Snappier processor and marginally smaller screen aside, the Air offers you nearly the exact same experience you could get on the 11-inch Pro for $200 cheaper. The A14 chip is plenty fast for nearly any task you can throw at it, and should handle a day’s worth of work in most cases without too much fuss. Oh, and that newer chip likely means you’ll get a bit more longevity out of your tablet than you would from one with a slightly more dated chip.
With the Air, you’ll get the same accessory support as the Pro, so you can snap your iPad into the Magic Keyboard to knock out a few emails or write up a few drafts. Grab an Apple Pencil to sketch out a few outlines or just do some mind mapping when your head’s feeling foggy. Those accessories aren’t cheap, though, with the Magic Keyboard starting at $300 and the Pencil costing $130, so that $200 you might have spent on the Pro will go a long way.
If you’re still tempted to grab the Pro, there’s a few reasons to drop the extra cash. While the Air’s A14 chip is generally faster than the Pro’s A12, the Pro does have an advantage on multi-core tasks thanks to two additional CPU cores and double the GPU cores of the A14 (for a closer look at the processor differences, take a look at this breakdown from MacRumors). For processor-intense tasks like photo editing, illustrations, and video production, you’ll be grateful for those extra cores.

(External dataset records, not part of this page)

Lemma syncDesignTokens_resolves project g :
  Editor_getPage
    (defaultNamespace (config env) ++ "/" ++ project_name project ++ "/Design Tokens") g
  <> None ->
  exists g', syncDesignTokens env project g = (inr tt, g').
Proof.
  intros Hpage. destruct Hanswers as (_ & _ & _ & _ & _ & Hcolors & Hstyles).
  unfold syncDesignTokens. cbv zeta.
  destruct (Editor_getPage _ g) as [page|] eqn:Hget; [|contradiction].
  destruct (getPageFirstBlockUuid_exists _ _ _ Hget) as (u & g1 & Hfirst & _).
  rewrite (bind_continue _ _ _ _ _ Hfirst).
  assert (Hrest : succeeds
    (await_ (if (0 <? number_of_colors project)%nat then
               await colors <- call (getColors (api env) (project_id project)) ;
               await_ createBlock u
                        ("## Colors (" ++ Js.show_nat (List.length colors) ++ ")")
                        None [] ;
               forEach
                 (fun color =>
                    let colorName := Js.or_else (color_name color) "Unnamed" in
                    let hexColor :=
                      Color.rgbaToHex (r color) (Zeplin.g color) (b color) (a color) in
                    await_ createBlock u (colorName ++ ": `" ++ hexColor ++ "`")
                             (Some (<["zeplin-type" := PStr "color"]>
                                      (<["zeplin-id" := PStr (color_id color)]> ∅)))
                             [] ;
                    ret tt) colors
             else ret tt) ;
     if (0 <? number_of_text_styles project)%nat then
       await textStyles <- call (getTextStyles (api env) (project_id project)) ;
       await_ createBlock u
                ("## Text Styles (" ++ Js.show_nat (List.length textStyles) ++ ")")
                None [] ;
       forEach
         (fun style =>
            let styleInfo :=
              style_name style ++ ": " ++ font_family style ++ " "
                ++ Js.show_Z (font_size style) ++ "px / "
                ++ Js.show_Z (font_weight style) in
            await_ createBlock u styleInfo
                     (Some (<["zeplin-type" := PStr "text-style"]>
                              (<["zeplin-id" := PStr (style_id style)]> ∅)))
                     [] ;
            ret tt) textStyles
     else ret tt)).
  { apply succeeds_bind.
    - destruct (0 <? number_of_colors project)%nat; [|apply succeeds_ret].
      apply succeeds_bind; [apply succeeds_answer, Hcolors|]. intros colors.
      apply succeeds_bind; [apply succeeds_createNode|]. intros _.
      apply forEach_succeeds. intros color. cbv zeta.
      apply succeeds_bind; [apply succeeds_createNode | intros _; apply succeeds_ret].
    - intros _. destruct (0 <? number_of_text_styles project)%nat; [|apply succeeds_ret].
      apply succeeds_bind; [apply succeeds_answer, Hstyles|]. intros styles.
      apply succeeds_bind; [apply succeeds_createNode|]. intros _.
      apply forEach_succeeds. intros style. cbv zeta.
      apply succeeds_bind; [apply succeeds_createNode | intros _; apply succeeds_ret]. }
  destruct (Hrest g1) as ([] & g2 & Hrun). exists g2. exact Hrun.
Qed.

End Answering.

End PageFacts.

Section ProjectFacts.
Import Zeplin Logseq.

Lemma name_assoc (a b c d : string) : (a ++ b ++ c) ++ d = a ++ b ++ c ++ d.
Proof. rewrite !append_assoc. reflexivity. Qed.

Lemma forEach_same {A : Type} (f : A -> M unit) (l : list A) g r g' :
  (forall x g0, exists g1, f x g0 = (inr tt, g1)
     /\ map blockPlace (blocks g1) = map blockPlace (blocks g0)
     /\ map pageShape (pages g1) = map pageShape (pages g0)) ->
  forEach f l g = (r, g') ->
  r = inr tt
  /\ map blockPlace (blocks g') = map blockPlace (blocks g)
  /\ map pageShape (pages g') = map pageShape (pages g).
Proof.
  intros Hf. revert g. induction l as [|x rest IH]; intros g.
  - intros [= <- <-]. repeat split.
  - cbn [forEach]. destruct (Hf x g) as (g1 & Hx & Hb & Hp).
    rewrite (bind_continue _ _ _ _ _ Hx). intros Hrest.
    destruct (IH _ Hrest) as (-> & Hb' & Hp'). rewrite Hb', Hp'. auto.
Qed.

Lemma upsertAll_same u props g r g' :
  upsertAll u props g = (r, g') ->
  r = inr tt
  /\ map blockPlace (blocks g') = map blockPlace (blocks g)
  /\ map pageShape (pages g') = map pageShape (pages g).
Proof.
  unfold upsertAll. apply forEach_same. intros kv g0. eexists. split; [reflexivity|].
  cbn [blocks pages]. split; apply map_map_same.
  - apply blockPlace_setBlockProperty.
  - apply pageShape_setPageProperty.
Qed.

Lemma ensurePage_existing pageName props g page :
  Editor_getPage pageName g = Some page ->
  exists g',
    ensurePage pageName props g = (inr (page_uuid page), g')
    /\ map blockPlace (blocks g') = map blockPlace (blocks g)
    /\ map pageShape (pages g') = map pageShape (pages g).
Proof.
  intros Hget. unfold ensurePage. rewrite catch_rethrow, Hget. unfold bind.
  destruct props as [props|].
  - destruct (upsertAll (page_uuid page) props g) as [r g'] eqn:Hup.
    destruct (upsertAll_same _ _ _ _ _ Hup) as (-> & Hb & Hp).
    exists g'. repeat split; assumption.
  - exists g. repeat split.
Qed.

Lemma ensurePage_missing pageName props g :
  Editor_getPage pageName g = None ->
  ensurePage pageName props g
  = (inr (fresh g),
     {| pages := (pages g ++ [{| page_name := pageName; page_uuid := fresh g;
                                 page_properties := orEmpty props |}])%list;
        blocks := (blocks g ++ [{| uuid := S (fresh g); parent := fresh g;
                                   content := ""; properties := ∅ |}])%list;
        fresh := S (S (fresh g)) |}).
Proof.
  intros Hget. unfold ensurePage. rewrite catch_rethrow, Hget. reflexivity.
Qed.

Lemma createProjectStructure_run env project g :
  exists g1,
    createProjectStructure env project g = (inr tt, g1)
    /\ Editor_getPage
         (defaultNamespace (config env) ++ "/" ++ project_name project ++ "/Components")
         g1 <> None
    /\ Editor_getPage
         (defaultNamespace (config env) ++ "/" ++ project_name project
            ++ "/Design Tokens") g1 <> None.
Proof.
  unfold createProjectStructure. cbv zeta.
  rewrite <- !name_assoc.
  set (projectPage := defaultNamespace (config env) ++ "/" ++ project_name project).
  match goal with
  | |- context [ensurePage projectPage ?props] =>
      destruct (ensurePage_run projectPage props g) as (u1 & g1 & H1 & _)
  end.
  rewrite (bind_continue _ _ _ _ _ H1).
  destruct (ensurePage_run (projectPage ++ "/Components") None g1)
    as (u2 & g2 & H2 & page2 & Hpage2 & _).
  rewrite (bind_continue _ _ _ _ _ H2).
  destruct (ensurePage_run (projectPage ++ "/Screens") None g2)
    as (u3 & g3 & H3 & _).
  rewrite (bind_continue _ _ _ _ _ H3).
  destruct (ensurePage_run (projectPage ++ "/Design Tokens") None g3)
    as (u4 & g4 & H4 & page4 & Hpage4 & _).
  rewrite (bind_continue _ _ _ _ _ H4).
  exists g4. split; [reflexivity|]. split; [|congruence].
  apply (grows_page_there g3 g4); [exact (Grows_ensurePage _ _ _ _ _ H4)|].
  apply (grows_page_there g2 g3); [exact (Grows_ensurePage _ _ _ _ _ H3)|].
  congruence.
Qed.

Lemma syncProject_resolves env projectId :
  answering (api env) -> succeeds (syncProject env projectId).
Proof.
  intros Hanswers g. unfold syncProject. rewrite catch_rethrow.
  destruct Hanswers as (Hproject & Hrest).
  destruct (Hproject projectId) as [project Hp].
  rewrite (bind_continue _ _ g project g)
    by (unfold call, getProject; rewrite Hp; reflexivity).
  destruct (createProjectStructure_run env project g) as (g1 & Hcreate & Hc & Hd).
  rewrite (bind_continue _ _ _ _ _ Hcreate).
  assert (Hcomponents : exists g2,
    (if (0 <? number_of_components project)%nat then syncComponents env project
     else ret tt) g1 = (inr tt, g2) /\ grows g1 g2).
  { destruct (0 <? number_of_components project)%nat.
    - destruct (syncComponents_resolves env (conj Hproject Hrest) project g1 Hc)
        as (g2 & Hrun).
      exists g2. split; [exact Hrun | exact (Grows_syncComponents _ _ _ _ _ Hrun)].
    - exists g1. split; [reflexivity | apply grows_refl]. }
  destruct Hcomponents as (g2 & Hrun2 & Hgrows2).
  rewrite (bind_continue _ _ _ _ _ Hrun2).
  assert (Hscreens : exists g3,
    (if (0 <? number_of_screens project)%nat then syncScreens env project
     else ret tt) g2 = (inr tt, g3) /\ grows g2 g3).
  { destruct (0 <? number_of_screens project)%nat.
    - destruct (succeeds_syncScreens env (conj Hproject Hrest) project g2)
        as ([] & g3 & Hrun).
      exists g3. split; [exact Hrun | exact (Grows_syncScreens _ _ _ _ _ Hrun)].
    - exists g2. split; [reflexivity | apply grows_refl]. }
  destruct Hscreens as (g3 & Hrun3 & Hgrows3).
  rewrite (bind_continue _ _ _ _ _ Hrun3).
  destruct (syncDesignTokens_resolves env (conj Hproject Hrest) project g3)
    as (g4 & Hrun4).
  { apply (grows_page_there g2 g3 _ Hgrows3).
    apply (grows_page_there g1 g2 _ Hgrows2). exact Hd. }
  rewrite (bind_continue _ _ _ _ _ Hrun4). exists tt, g4. reflexivity.
Qed.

The other advantage to the Pro, depending on your needs, is the screen. While the resolution is mostly the same between the 11-inch Pro and the 10.9"-inch Air, the Pro’s display has a 120Hz refresh rate, while the Air’s maxes out at 60Hz. For everyday use, you might not notice, but videos will look better on the Pro, and your doodling will be a bit smoother as well. If your graphics work depends on sweating the little details, you’ll be grateful for the Pro’s higher refresh rate.
Unless you need that faster refresh rate, better performance for video or graphic work, or a 12.9" display, the iPad Air offers all the power you need to make sure you can get through the day, whether that’s by watching YouTube until you forget what’s going on in the world right now, or catching up on the backlog of email you’ve let pile up.